Work instructions: In the listing below, find the line holding "split LF rest." and the line holding "- change (l". Write out those two lines and all lines between, exactly, and nothing more.

++++++

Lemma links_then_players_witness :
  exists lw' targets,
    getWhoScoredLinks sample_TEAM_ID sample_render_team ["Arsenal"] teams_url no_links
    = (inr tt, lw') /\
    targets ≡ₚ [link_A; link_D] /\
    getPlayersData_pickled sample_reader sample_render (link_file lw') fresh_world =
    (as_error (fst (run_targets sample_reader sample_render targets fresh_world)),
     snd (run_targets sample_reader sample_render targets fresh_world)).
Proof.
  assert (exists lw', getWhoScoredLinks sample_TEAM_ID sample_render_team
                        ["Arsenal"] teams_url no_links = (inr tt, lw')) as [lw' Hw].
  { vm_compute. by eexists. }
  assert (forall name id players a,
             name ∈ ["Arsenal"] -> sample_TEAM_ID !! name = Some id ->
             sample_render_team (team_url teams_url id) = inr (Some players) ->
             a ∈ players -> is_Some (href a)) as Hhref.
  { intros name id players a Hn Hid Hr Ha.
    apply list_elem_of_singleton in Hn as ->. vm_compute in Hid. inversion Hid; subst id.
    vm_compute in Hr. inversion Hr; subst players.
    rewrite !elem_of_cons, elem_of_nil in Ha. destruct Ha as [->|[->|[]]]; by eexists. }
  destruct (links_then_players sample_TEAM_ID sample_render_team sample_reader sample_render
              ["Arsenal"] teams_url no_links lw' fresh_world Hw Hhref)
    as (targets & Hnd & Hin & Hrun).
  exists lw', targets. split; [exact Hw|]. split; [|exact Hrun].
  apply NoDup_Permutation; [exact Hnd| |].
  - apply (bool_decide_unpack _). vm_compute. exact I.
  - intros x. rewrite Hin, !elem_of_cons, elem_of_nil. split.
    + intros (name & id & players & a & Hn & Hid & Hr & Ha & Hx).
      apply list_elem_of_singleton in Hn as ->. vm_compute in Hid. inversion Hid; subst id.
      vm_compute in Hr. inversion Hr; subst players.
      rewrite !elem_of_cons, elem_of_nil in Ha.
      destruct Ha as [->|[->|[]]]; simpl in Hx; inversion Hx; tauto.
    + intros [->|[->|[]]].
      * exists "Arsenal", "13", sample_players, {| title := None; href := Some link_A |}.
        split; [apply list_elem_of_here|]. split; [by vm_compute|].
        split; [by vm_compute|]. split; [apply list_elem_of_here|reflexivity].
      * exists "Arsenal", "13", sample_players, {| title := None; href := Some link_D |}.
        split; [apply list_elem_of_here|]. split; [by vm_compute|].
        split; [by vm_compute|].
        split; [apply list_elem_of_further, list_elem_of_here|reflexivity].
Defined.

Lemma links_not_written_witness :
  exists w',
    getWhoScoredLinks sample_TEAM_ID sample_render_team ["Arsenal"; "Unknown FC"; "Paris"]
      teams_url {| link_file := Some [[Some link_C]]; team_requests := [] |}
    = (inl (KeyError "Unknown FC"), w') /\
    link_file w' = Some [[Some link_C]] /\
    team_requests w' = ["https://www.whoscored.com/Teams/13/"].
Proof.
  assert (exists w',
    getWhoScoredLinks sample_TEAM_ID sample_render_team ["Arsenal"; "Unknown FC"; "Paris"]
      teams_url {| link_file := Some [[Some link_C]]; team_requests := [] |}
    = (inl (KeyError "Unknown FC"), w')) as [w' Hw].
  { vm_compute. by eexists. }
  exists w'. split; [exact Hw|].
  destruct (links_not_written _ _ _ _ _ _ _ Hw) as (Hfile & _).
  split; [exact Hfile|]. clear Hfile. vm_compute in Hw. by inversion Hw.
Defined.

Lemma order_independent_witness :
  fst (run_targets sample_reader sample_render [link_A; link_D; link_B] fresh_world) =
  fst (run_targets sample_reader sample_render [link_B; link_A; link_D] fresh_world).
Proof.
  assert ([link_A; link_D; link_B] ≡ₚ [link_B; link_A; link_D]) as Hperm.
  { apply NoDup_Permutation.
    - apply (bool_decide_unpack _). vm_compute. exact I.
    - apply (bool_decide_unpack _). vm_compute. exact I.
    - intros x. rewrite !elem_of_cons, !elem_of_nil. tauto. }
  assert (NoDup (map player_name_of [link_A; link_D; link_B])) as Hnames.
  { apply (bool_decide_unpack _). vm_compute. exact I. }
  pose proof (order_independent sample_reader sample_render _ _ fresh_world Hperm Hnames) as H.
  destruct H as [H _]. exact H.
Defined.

++++++

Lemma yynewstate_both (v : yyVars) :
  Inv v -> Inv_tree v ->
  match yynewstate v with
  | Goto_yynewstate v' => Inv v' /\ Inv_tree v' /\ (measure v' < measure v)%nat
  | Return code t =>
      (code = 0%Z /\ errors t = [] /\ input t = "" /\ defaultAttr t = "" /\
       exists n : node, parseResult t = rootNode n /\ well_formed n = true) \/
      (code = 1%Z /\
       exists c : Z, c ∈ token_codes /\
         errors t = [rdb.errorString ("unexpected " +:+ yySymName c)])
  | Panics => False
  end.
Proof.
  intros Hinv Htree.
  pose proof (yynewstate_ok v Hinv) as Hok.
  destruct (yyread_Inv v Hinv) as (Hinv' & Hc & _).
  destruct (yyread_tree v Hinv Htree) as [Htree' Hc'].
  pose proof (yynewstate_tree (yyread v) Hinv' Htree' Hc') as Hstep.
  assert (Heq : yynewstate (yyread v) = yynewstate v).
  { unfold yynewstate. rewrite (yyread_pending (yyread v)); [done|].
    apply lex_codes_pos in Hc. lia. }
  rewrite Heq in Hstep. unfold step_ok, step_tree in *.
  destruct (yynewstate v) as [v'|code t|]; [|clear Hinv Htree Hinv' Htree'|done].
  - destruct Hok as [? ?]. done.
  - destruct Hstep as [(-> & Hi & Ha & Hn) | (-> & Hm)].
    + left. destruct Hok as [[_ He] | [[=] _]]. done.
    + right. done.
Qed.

++++++

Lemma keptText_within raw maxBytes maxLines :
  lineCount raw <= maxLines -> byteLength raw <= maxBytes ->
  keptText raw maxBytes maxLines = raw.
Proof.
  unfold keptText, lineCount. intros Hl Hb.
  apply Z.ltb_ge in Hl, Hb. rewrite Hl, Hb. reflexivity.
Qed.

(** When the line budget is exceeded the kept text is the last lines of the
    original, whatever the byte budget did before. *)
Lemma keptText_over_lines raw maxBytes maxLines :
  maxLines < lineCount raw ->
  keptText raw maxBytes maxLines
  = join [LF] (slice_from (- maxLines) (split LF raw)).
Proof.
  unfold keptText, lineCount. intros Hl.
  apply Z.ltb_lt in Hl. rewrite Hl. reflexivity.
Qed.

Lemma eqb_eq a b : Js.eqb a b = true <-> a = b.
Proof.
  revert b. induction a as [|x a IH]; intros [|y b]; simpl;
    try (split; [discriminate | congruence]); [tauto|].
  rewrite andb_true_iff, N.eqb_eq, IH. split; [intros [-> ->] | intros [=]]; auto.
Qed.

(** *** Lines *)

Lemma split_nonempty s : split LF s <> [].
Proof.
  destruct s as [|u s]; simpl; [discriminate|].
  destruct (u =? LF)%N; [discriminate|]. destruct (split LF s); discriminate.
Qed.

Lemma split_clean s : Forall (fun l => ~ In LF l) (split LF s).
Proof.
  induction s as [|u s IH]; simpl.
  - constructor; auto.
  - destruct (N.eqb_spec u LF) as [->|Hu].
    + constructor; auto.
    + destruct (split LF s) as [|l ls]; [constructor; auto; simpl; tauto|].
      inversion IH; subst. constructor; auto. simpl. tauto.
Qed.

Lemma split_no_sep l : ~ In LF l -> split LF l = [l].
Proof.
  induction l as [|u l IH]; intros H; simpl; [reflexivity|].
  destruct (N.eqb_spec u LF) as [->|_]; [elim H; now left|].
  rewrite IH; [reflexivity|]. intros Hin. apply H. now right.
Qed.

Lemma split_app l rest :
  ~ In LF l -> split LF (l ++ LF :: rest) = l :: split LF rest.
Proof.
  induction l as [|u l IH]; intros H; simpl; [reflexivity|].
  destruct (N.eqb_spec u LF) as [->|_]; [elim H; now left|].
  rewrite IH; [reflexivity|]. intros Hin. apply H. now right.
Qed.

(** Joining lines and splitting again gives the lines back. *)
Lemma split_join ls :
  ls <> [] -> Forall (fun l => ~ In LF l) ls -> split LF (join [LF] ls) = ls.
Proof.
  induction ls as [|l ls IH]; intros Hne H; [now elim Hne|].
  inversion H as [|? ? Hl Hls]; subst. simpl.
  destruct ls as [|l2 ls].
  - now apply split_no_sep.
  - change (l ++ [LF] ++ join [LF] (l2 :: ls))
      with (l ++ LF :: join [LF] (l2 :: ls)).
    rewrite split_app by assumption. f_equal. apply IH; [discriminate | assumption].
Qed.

++++++

Solution to this problem:
  ~ In LF l -> split LF (l ++ LF :: rest) = l :: split LF rest.
Proof.
  induction l as [|u l IH]; intros H; simpl; [reflexivity|].
  destruct (N.eqb_spec u LF) as [->|_]; [elim H; now left|].
  rewrite IH; [reflexivity|]. intros Hin. apply H. now right.
Qed.

(** Joining lines and splitting again gives the lines back. *)
Lemma split_join ls :
  ls <> [] -> Forall (fun l => ~ In LF l) ls -> split LF (join [LF] ls) = ls.
Proof.
  induction ls as [|l ls IH]; intros Hne H; [now elim Hne|].
  inversion H as [|? ? Hl Hls]; subst. simpl.
  destruct ls as [|l2 ls].
  - now apply split_no_sep.
  - change (l ++ [LF] ++ join [LF] (l2 :: ls))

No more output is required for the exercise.